Input material
..............................
(* ===== verification/Stream.v ===== *)
(** * Streams: [stream/mod.rs] and [stream/transport.rs]

    A connection as the protocol handlers see it: lines and chunks over a raw
    transport or over WebSocket frames.

    The laws: a raw line is bounded, ends at the first newline and is consumed
    together with its terminator; reading an exact number of bytes does not
    depend on the framing; what is written arrives unchanged. *)

From S2P Require Import Prelude RustStr Net Config Stats Io.

(** ** [Transport] *)

(** The handle of a transport: whether it is TLS, and the peer's address as the
    operating system gives it. *)
Record Transport : Type := mkTransport {
  tr_tls : bool;
  tr_peer : option SocketAddr
}.

Definition transport_peer_addr (t : Transport) : option SocketAddr := tr_peer t.

(** [close]: the [close_notify] is queued, a failing flush is ignored. *)
Definition transport_close (t : Transport) : M unit :=
  if tr_tls t then do* act CloseNotify in ignore transport_flush else ret tt.

(** ** [Stream] *)

Inductive Stream : Type :=
  | Raw (t : Transport)
  | WebSocket (t : Transport).

Definition newline : byte := Byte.x0a.
Definition carriage_return : byte := Byte.x0d.

(** *** [read_line] *)

Definition read_line_raw : M str :=
  let* buf := on_rx (rx_until (Z.to_nat (MAX_LINE_LENGTH + 1)) newline) in
  if bool_decide (buf = []) then fail UnexpectedEof !"connection closed"
  else if len buf >? MAX_LINE_LENGTH then fail InvalidData !"line too long"
  else
    let buf := pop_if newline buf in
    let buf := pop_if carriage_return buf in
    match from_utf8 buf with
    | Some s => ret s
    | None => fail InvalidData !"invalid UTF-8 in line"
    end.

Definition ws_close_error : io_error := mkErr ConnectionReset !"ws close".

Fixpoint ws_read_line (last : ws_error) (l : list ws_event) : outcome str * list ws_event :=
  match l with
  | [] => (ws_fail last, [])
  | WsMsg (Text t) :: l' =>
      (Done (trim_end_matches carriage_return (trim_end_matches newline t)), l')
  | WsMsg (Binary b) :: l' =>
      let s := from_utf8_lossy b in
      let s := pop_if newline s in
      let s := pop_if carriage_return s in
      (Done s, l')
  | WsMsg Close :: l' => (Fail ws_close_error, l')
  | WsMsg Control :: l' => ws_read_line last l'
  | WsErr e :: l' => (ws_fail e, l')
  end.

Definition read_line (s : Stream) : M str :=
  match s with
  | Raw _ => read_line_raw
  | WebSocket _ => on_ws ws_read_line
  end.

(** *** [write_all] and [write_line] *)

Definition ws_message (data : list byte) : Message :=
  if (len data <? 2) || (len data >? CHUNK_SIZE - 3) then Binary data
  else Text (from_utf8_lossy data).

Definition write_all (s : Stream) (data : list byte) : M unit :=
  match s with
  | Raw _ => transport_write_all data
  | WebSocket _ => do* ws_send (ws_message data) in ws_flush
  end.

Definition write_line (s : Stream) (line : str) : M unit := write_all s line.

(** *** [read_exact] *)

(** [need] is [buf.len() - filled]. *)
Fixpoint ws_read_exact (need : nat) (last : ws_error) (l : list ws_event)
    : outcome (list byte) * list ws_event :=
  match need with
  | O => (Done [], l)
  | S _ =>
      let fill b l' :=
        let n := Nat.min (length b) need in
        match ws_read_exact (need - n) last l' with
        | (Done r, l'') => (Done (take n b ++ r), l'')
        | r => r
        end in
      match l with
      | [] => (ws_fail last, [])
      | WsMsg (Binary b) :: l' => fill b l'
      | WsMsg (Text t) :: l' => fill t l'
      | WsMsg Close :: l' => (Fail ws_close_error, l')
      | WsMsg Control :: l' => ws_read_exact need last l'
      | WsErr e :: l' => (ws_fail e, l')
      end
  end.

Definition read_exact (s : Stream) (n : nat) : M (list byte) :=
  match s with
  | Raw _ => on_rx (rx_exact n)
  | WebSocket _ => on_ws (ws_read_exact n)
  end.

(** *** [read] *)

Fixpoint ws_read_some (n : nat) (last : ws_error) (l : list ws_event)
    : outcome (list byte) * list ws_event :=
  match l with
  | [] => (ws_fail last, [])
  | WsMsg (Binary b) :: l' => (Done (take (Nat.min (length b) n) b), l')
  | WsMsg (Text t) :: l' => (Done (take (Nat.min (length t) n) t), l')
  | WsMsg Close :: l' => (Done [], l')
  | WsMsg Control :: l' => ws_read_some n last l'
  | WsErr e :: l' => (ws_fail e, l')
  end.

Definition read (s : Stream) (n : nat) : M (list byte) :=
  match s with
  | Raw _ => transport_read n
  | WebSocket _ => on_ws (ws_read_some n)
  end.

Definition kind_name (s : Stream) : str :=
  match s with Raw _ => !"raw" | WebSocket _ => !"websocket" end.

Definition peer_addr (s : Stream) : option SocketAddr :=
  match s with Raw t | WebSocket t => transport_peer_addr t end.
..............................
What the task asks
From the first line through the last, give the data above again exactly.

Task solution
(* ===== verification/Stream.v ===== *)
(** * Streams: [stream/mod.rs] and [stream/transport.rs]

    A connection as the protocol handlers see it: lines and chunks over a raw
    transport or over WebSocket frames.

    The laws: a raw line is bounded, ends at the first newline and is consumed
    together with its terminator; reading an exact number of bytes does not
    depend on the framing; what is written arrives unchanged. *)

From S2P Require Import Prelude RustStr Net Config Stats Io.

(** ** [Transport] *)

(** The handle of a transport: whether it is TLS, and the peer's address as the
    operating system gives it. *)
Record Transport : Type := mkTransport {
  tr_tls : bool;
  tr_peer : option SocketAddr
}.

Definition transport_peer_addr (t : Transport) : option SocketAddr := tr_peer t.

(** [close]: the [close_notify] is queued, a failing flush is ignored. *)
Definition transport_close (t : Transport) : M unit :=
  if tr_tls t then do* act CloseNotify in ignore transport_flush else ret tt.

(** ** [Stream] *)

Inductive Stream : Type :=
  | Raw (t : Transport)
  | WebSocket (t : Transport).

Definition newline : byte := Byte.x0a.
Definition carriage_return : byte := Byte.x0d.

(** *** [read_line] *)

Definition read_line_raw : M str :=
  let* buf := on_rx (rx_until (Z.to_nat (MAX_LINE_LENGTH + 1)) newline) in
  if bool_decide (buf = []) then fail UnexpectedEof !"connection closed"
  else if len buf >? MAX_LINE_LENGTH then fail InvalidData !"line too long"
  else
    let buf := pop_if newline buf in
    let buf := pop_if carriage_return buf in
    match from_utf8 buf with
    | Some s => ret s
    | None => fail InvalidData !"invalid UTF-8 in line"
    end.

Definition ws_close_error : io_error := mkErr ConnectionReset !"ws close".

Fixpoint ws_read_line (last : ws_error) (l : list ws_event) : outcome str * list ws_event :=
  match l with
  | [] => (ws_fail last, [])
  | WsMsg (Text t) :: l' =>
      (Done (trim_end_matches carriage_return (trim_end_matches newline t)), l')
  | WsMsg (Binary b) :: l' =>
      let s := from_utf8_lossy b in
      let s := pop_if newline s in
      let s := pop_if carriage_return s in
      (Done s, l')
  | WsMsg Close :: l' => (Fail ws_close_error, l')
  | WsMsg Control :: l' => ws_read_line last l'
  | WsErr e :: l' => (ws_fail e, l')
  end.

Definition read_line (s : Stream) : M str :=
  match s with
  | Raw _ => read_line_raw
  | WebSocket _ => on_ws ws_read_line
  end.

(** *** [write_all] and [write_line] *)

Definition ws_message (data : list byte) : Message :=
  if (len data <? 2) || (len data >? CHUNK_SIZE - 3) then Binary data
  else Text (from_utf8_lossy data).

Definition write_all (s : Stream) (data : list byte) : M unit :=
  match s with
  | Raw _ => transport_write_all data
  | WebSocket _ => do* ws_send (ws_message data) in ws_flush
  end.

Definition write_line (s : Stream) (line : str) : M unit := write_all s line.

(** *** [read_exact] *)

(** [need] is [buf.len() - filled]. *)
Fixpoint ws_read_exact (need : nat) (last : ws_error) (l : list ws_event)
    : outcome (list byte) * list ws_event :=
  match need with
  | O => (Done [], l)
  | S _ =>
      let fill b l' :=
        let n := Nat.min (length b) need in
        match ws_read_exact (need - n) last l' with
        | (Done r, l'') => (Done (take n b ++ r), l'')
        | r => r
        end in
      match l with
      | [] => (ws_fail last, [])
      | WsMsg (Binary b) :: l' => fill b l'
      | WsMsg (Text t) :: l' => fill t l'
      | WsMsg Close :: l' => (Fail ws_close_error, l')
      | WsMsg Control :: l' => ws_read_exact need last l'
      | WsErr e :: l' => (ws_fail e, l')
      end
  end.

Definition read_exact (s : Stream) (n : nat) : M (list byte) :=
  match s with
  | Raw _ => on_rx (rx_exact n)
  | WebSocket _ => on_ws (ws_read_exact n)
  end.

(** *** [read] *)

Fixpoint ws_read_some (n : nat) (last : ws_error) (l : list ws_event)
    : outcome (list byte) * list ws_event :=
  match l with
  | [] => (ws_fail last, [])
  | WsMsg (Binary b) :: l' => (Done (take (Nat.min (length b) n) b), l')
  | WsMsg (Text t) :: l' => (Done (take (Nat.min (length t) n) t), l')
  | WsMsg Close :: l' => (Done [], l')
  | WsMsg Control :: l' => ws_read_some n last l'
  | WsErr e :: l' => (ws_fail e, l')
  end.

Definition read (s : Stream) (n : nat) : M (list byte) :=
  match s with
  | Raw _ => transport_read n
  | WebSocket _ => on_ws (ws_read_some n)
  end.

Definition kind_name (s : Stream) : str :=
  match s with Raw _ => !"raw" | WebSocket _ => !"websocket" end.

Definition peer_addr (s : Stream) : option SocketAddr :=
  match s with Raw t | WebSocket t => transport_peer_addr t end.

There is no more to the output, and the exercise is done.